▶ Work task: Beginning at the line that contains "gw_prompt_tokens w <= i64_max" and ending at the last line of the entries, write out each line exactly; include nothing outside that span.

---------- Records to use ----------

Lemma record_writes_witness :
  exists r, record_at sample_generation sample_costed 5000000 store_default = Done r /\
  (observed store_default -> tokens_ok 500 -> instants_ok sample_generation 5000000 -> observed (re_store r)) /\
  match re_write r with
  | inr w =>
      Some "gen-1" = Some (gw_id w) /\ gw_routing_profile w = Production /\
      gw_canonical_slug w = "acme/chat" /\ gw_provider_id w = "bravo" /\
      gw_prompt_tokens w = 1000 /\ gw_completion_tokens w = 500 /\
      gw_cost_usd w = dec 20000000 10 /\ gw_status w = 200 /\
      gw_prompt_tokens w <= i64_max /\ gw_completion_tokens w <= i64_max /\
      0 <= gw_latency_ms w <= i64_max
  | inl _ => Some "gen-1" = None \/ i64_max < 1000 \/ i64_max < 500
  end.
Proof.
  assert (gc_status sample_generation <= 999) as H by (cbn; lia).
  exact (record_writes sample_generation sample_costed 5000000 store_default H).
Defined.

----------

▶ Exercise answer:
      gw_prompt_tokens w <= i64_max /\ gw_completion_tokens w <= i64_max /\
      0 <= gw_latency_ms w <= i64_max
  | inl _ => Some "gen-1" = None \/ i64_max < 1000 \/ i64_max < 500
  end.
Proof.
  assert (gc_status sample_generation <= 999) as H by (cbn; lia).
  exact (record_writes sample_generation sample_costed 5000000 store_default H).
Defined.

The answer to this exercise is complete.